### What is expected:
From the records below, transcribe exactly the lines that begin at the line with "oc (Z.land it" and end at the line with "is_data in Hdata.", both included.

### Information:
Lemma add_items_ok V0 PV0 filter it d n : forall D p (Q : parser -> Prop),
  parser_ok D p -> D + Z.of_nat n * BitSize (State_Attributes (cur p)) < 2 ^ 16 ->
  (forall p', parser_ok (D + Z.of_nat n * BitSize (State_Attributes (cur p))) p' -> cur p' = cur p -> Q p') ->
  oc (UsageListSize p >= HID_USAGE_STACK_DEPTH) Q (add_items V0 PV0 filter n it d p).
Proof.
  induction n as [|n IH]; intros D p Q Hp HD HQ; cbn [add_items].
  - apply HQ; [|done]. by rewrite Z.add_0_r.
  - set (sz := BitSize _) in *. destruct (po_state D p Hp) as [Hsz _]. fold sz in Hsz. apply oc_bind.
    eapply oc_mono; [apply (add_item_ok _ _ _ D _ _ _ (fun p' => parser_ok (D + sz) p' /\ cur p' = cur p
      /\ UsageListSize p' <= UsageListSize p)); [done|fold sz; nia|done]|lia|].
    intros p1 (Hp1 & Hc1 & Hu1). eapply oc_mono; [apply (IH (D + sz) p1 Q Hp1)| |auto].
    + rewrite Hc1. fold sz. lia.
    + intros p' Hp' Hc'. apply HQ; [|congruence]. rewrite Hc1 in Hp'. fold sz in Hp'.
      replace (D + Z.of_nat (S n) * sz) with (D + sz + Z.of_nat n * sz) by lia. done.
    + lia.
Qed.

(** ** One item of the descriptor *)

Lemma type_of_tag it : Z.land it HID_RI_TYPE_MASK = Z.land (tag_of it) HID_RI_TYPE_MASK.
Proof. unfold tag_of. by rewrite <- Z.land_assoc. Qed.

(** The size, the count and the pending usages after an item. *)
Definition size_after (it d size : Z) : Z := if tag_of it =? HID_RI_REPORT_SIZE then u8 d else size.
Definition count_after (it d count : Z) : Z := if tag_of it =? HID_RI_REPORT_COUNT then u8 d else count.
Definition usages_after (it usages : Z) : Z :=
  if Z.land it HID_RI_TYPE_MASK =? HID_RI_TYPE_MAIN then 0
  else if tag_of it =? HID_RI_USAGE then usages + 1 else usages.
Definition bits_of (it size count : Z) : Z := if is_data it then count * size else 0.

(** What holds of the parser after the switch of an item. *)
Definition switched (D it d : Z) (p p' : parser) : Prop :=
  parser_ok (D + bits_of it (BitSize (State_Attributes (cur p))) (ReportCount (cur p))) p'
  /\ BitSize (State_Attributes (cur p')) = size_after it d (BitSize (State_Attributes (cur p)))
  /\ ReportCount (cur p') = count_after it d (ReportCount (cur p))
  /\ (Z.land it HID_RI_TYPE_MASK <> HID_RI_TYPE_MAIN -> UsageListSize p' = usages_after it (UsageListSize p)).

(** A branch of the switch whose tag is known. *)
Ltac tag_simpl it Ht :=
  unfold switched, size_after, count_after, usages_after, bits_of, is_data;
  rewrite ?(type_of_tag it), ?Ht;
  repeat match goal with
    |- context [?a =? ?b] => let v := eval vm_compute in (a =? b) in change (a =? b) with v
  end; cbn [orb]; rewrite ?Z.add_0_r.

(** A tag that declares neither a size, a count, a usage nor data. *)
Definition plain_tag (t : Z) : bool :=
  negb (existsb (Z.eqb t) [HID_RI_REPORT_SIZE; HID_RI_REPORT_COUNT; HID_RI_USAGE; HID_RI_INPUT;
                           HID_RI_OUTPUT; HID_RI_FEATURE]).

Lemma plain_branch D it d p p' :
  plain_tag (tag_of it) = true ->
  parser_ok D p' -> BitSize (State_Attributes (cur p')) = BitSize (State_Attributes (cur p)) ->
  ReportCount (cur p') = ReportCount (cur p) ->
  (Z.land it HID_RI_TYPE_MASK <> HID_RI_TYPE_MAIN -> UsageListSize p' = UsageListSize p) ->
  switched D it d p p'.
Proof.
  intros Ht%negb_true_iff Hp Hs Hc Hu. unfold switched, size_after, count_after, usages_after, bits_of, is_data.
  cbn [existsb] in Ht. repeat (apply orb_false_elim in Ht as [? Ht]).
  repeat match goal with E : (tag_of it =? _) = false |- _ => rewrite E; clear E end.
  cbn [orb]. rewrite Z.add_0_r. split_and!; try done.
  intros Hm. rewrite (proj2 (Z.eqb_neq _ _) Hm). auto.
Qed.

Lemma attr_branch U D it d p f :
  plain_tag (tag_of it) = true -> parser_ok D p -> (forall a, BitSize (f a) = BitSize a) ->
  oc U (switched D it d p) (set_attr f p).
Proof.
  intros Ht Hp Hf. apply (set_attr_ok U D); [done|rewrite Hf; apply (po_state D p Hp)|].
  intros p' Hp' Hc Hu. apply plain_branch; rewrite ?Hc; cbn; auto.
Qed.

Lemma page_branch U D it d p v w :
  plain_tag (tag_of it) = true -> parser_ok D p ->
  let page v := set_attr (fun a => mkAttributes (BitSize a) (mkUsage v (Usage_Usage (Usage a)))
    (Unit a) (Logical a) (Physical a)) in
  oc U (switched D it d p) (p ← (if Z.land it HID_RI_DATA_SIZE_MASK =? HID_RI_DATA_BITS_32
                                 then page v p else mret p); page w p).
Proof.
  intros Ht Hp page. apply oc_bind. destruct (_ =? _); [|by apply attr_branch].
  apply (set_attr_ok U D); [done|apply (po_state D p Hp)|]. intros p1 Hp1 Hc1 Hu1.
  apply (set_attr_ok U D); [done|apply (po_state D p1 Hp1)|]. intros p2 Hp2 Hc2 Hu2.
  apply plain_branch; rewrite ?Hc2, ?Hc1; cbn; try done. intros _. congruence.
Qed.

(** The data items: the whole count, unless a usage is taken from a full list. *)
Lemma data_branch V0 PV0 filter D it d p :
  is_data it = true -> parser_ok D p ->
  D + bits_of it (BitSize (State_Attributes (cur p))) (ReportCount (cur p)) < 2 ^ 16 ->
  oc (Z.land it HID_RI_TYPE_MASK = HID_RI_TYPE_MAIN /\ UsageListSize p >= HID_USAGE_STACK_DEPTH)
     (switched D it d p) (s ← curr_state p; add_items V0 PV0 filter (Z.to_nat (ReportCount s)) it d p).
Proof.
  intros Hdata Hp Hb. rewrite (curr_state_eq D p Hp). cbn [mbind outcome_bind].
  destruct (po_state D p Hp) as [_ Hcnt].
  assert (Hmain : Z.land it HID_RI_TYPE_MASK = HID_RI_TYPE_MAIN
    /\ tag_of it <> HID_RI_REPORT_SIZE /\ tag_of it <> HID_RI_REPORT_COUNT).
  { rewrite type_of_tag. unfold is_data in Hdata.
    apply orb_true_iff in Hdata as [[Ht|Ht]%orb_true_iff|Ht]; apply Z.eqb_eq in Ht; by rewrite Ht. }
  destruct Hmain as (Hm & Hns & Hnc). unfold bits_of in Hb. rewrite Hdata in Hb.
  eapply oc_mono; [apply (add_items_ok V0 PV0 filter it d _ D p (switched D it d p) Hp)|done|done].
  - rewrite Z2Nat.id by lia. exact Hb.
  - intros p' Hp' Hc. rewrite Z2Nat.id in Hp' by lia. unfold switched, bits_of, size_after, count_after.
    rewrite Hdata, Hc, (proj2 (Z.eqb_neq _ _) Hns), (proj2 (Z.eqb_neq _ _) Hnc). by split_and!.
Qed.

(** PUSH copies a [HID_ReportItem_t] between two smaller [HID_StateTable_t]. *)
Lemma item_push_undef p : CurrStateTable p = 0%nat -> item_push p = Undef.
Proof. intros Hc. unfold item_push. rewrite Hc. reflexivity. Qed.

Lemma item_switch_ok V0 PV0 filter D it d p :
  parser_ok D p -> 0 <= D -> (tag_of it = HID_RI_REPORT_ID -> u8 d <> 0) ->
  D + bits_of it (BitSize (State_Attributes (cur p))) (ReportCount (cur p)) < 2 ^ 16 ->
  oc (tag_of it = HID_RI_PUSH
      \/ Z.land it HID_RI_TYPE_MASK = HID_RI_TYPE_MAIN /\ UsageListSize p >= HID_USAGE_STACK_DEPTH)
     (switched D it d p) (item_switch V0 PV0 filter it d p).
Proof.
  intros Hp HD Hid Hbits. destruct (po_state D p Hp) as [Hsz Hcnt]. pose proof (u8_range d) as Hd.
  unfold item_switch. fold (tag_of it). cbv zeta.
  repeat (lazymatch goal with |- context [if tag_of it =? ?t then _ else _] =>
    destruct (Z.eqb_spec (tag_of it) t) as [Ht|?] end; [|]).
  - rewrite item_push_undef by apply (po_table D p Hp). left. exact Ht.
  - unfold item_pop. rewrite (proj2 (po_table D p Hp)). discriminate.
  - apply (page_branch _ D it d p (u16 (Z.shiftr d 16)) (u16 d)); [by rewrite Ht|done].
  - apply attr_branch; by rewrite ?Ht.
  - apply attr_branch; by rewrite ?Ht.
  - apply attr_branch; by rewrite ?Ht.
  - apply attr_branch; by rewrite ?Ht.
  - apply attr_branch; by rewrite ?Ht.
  - apply attr_branch; by rewrite ?Ht.
  - apply (set_attr_ok _ D); [done|done|]. intros p' Hp' Hc Hu. tag_simpl it Ht. rewrite Hc. by split_and!.
  - apply (set_state_ok _ D); [done|done|done|]. intros p' Hp' Hc Hu. tag_simpl it Ht. rewrite Hc. by split_and!.
  - apply (item_report_id_ok _ D); auto. intros p' Hp' Hs Hc Hu. apply plain_branch; by rewrite ?Ht.
  - apply (item_usage_ok _ D); auto. intros p' Hp' Hc Hu. tag_simpl it Ht. rewrite Hc. by split_and!.
  - apply plain_branch; rewrite ?Ht; try done. by apply set_minmax_ok.
  - apply plain_branch; rewrite ?Ht; try done. by apply set_minmax_ok.
  - eapply oc_mono; [apply (item_collection_ok D d p (switched D it d p)); [done|]| |done].
    + intros p' Hp' Hc. apply plain_branch; rewrite ?Ht, ?Hc; try done.
      rewrite type_of_tag, Ht. by intros [].
    + intros Hu. right. rewrite type_of_tag, Ht, Hu. by split.
  - apply (item_end_collection_ok _ D); [done|]. intros p' Hp' Hc.
    apply plain_branch; rewrite ?Ht, ?Hc; try done. rewrite type_of_tag, Ht. by intros [].
  - fold (is_data it). destruct (is_data it) eqn:Ed.
    + eapply oc_mono; [apply (data_branch _ _ _ D); done|by right|done].
    + cbn. unfold switched, size_after, count_after, usages_after, bits_of. rewrite Ed, Z.add_0_r.
      rewrite !(proj2 (Z.eqb_neq _ _)) by done. split_and!; try done. intros Hm.
      by rewrite (proj2 (Z.eqb_neq _ _) Hm), (proj2 (Z.eqb_neq (tag_of it) HID_RI_USAGE)).
Qed.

### Task result:
  oc (Z.land it HID_RI_TYPE_MASK = HID_RI_TYPE_MAIN /\ UsageListSize p >= HID_USAGE_STACK_DEPTH)
     (switched D it d p) (s ← curr_state p; add_items V0 PV0 filter (Z.to_nat (ReportCount s)) it d p).
Proof.
  intros Hdata Hp Hb. rewrite (curr_state_eq D p Hp). cbn [mbind outcome_bind].
  destruct (po_state D p Hp) as [_ Hcnt].
  assert (Hmain : Z.land it HID_RI_TYPE_MASK = HID_RI_TYPE_MAIN
    /\ tag_of it <> HID_RI_REPORT_SIZE /\ tag_of it <> HID_RI_REPORT_COUNT).
  { rewrite type_of_tag. unfold is_data in Hdata.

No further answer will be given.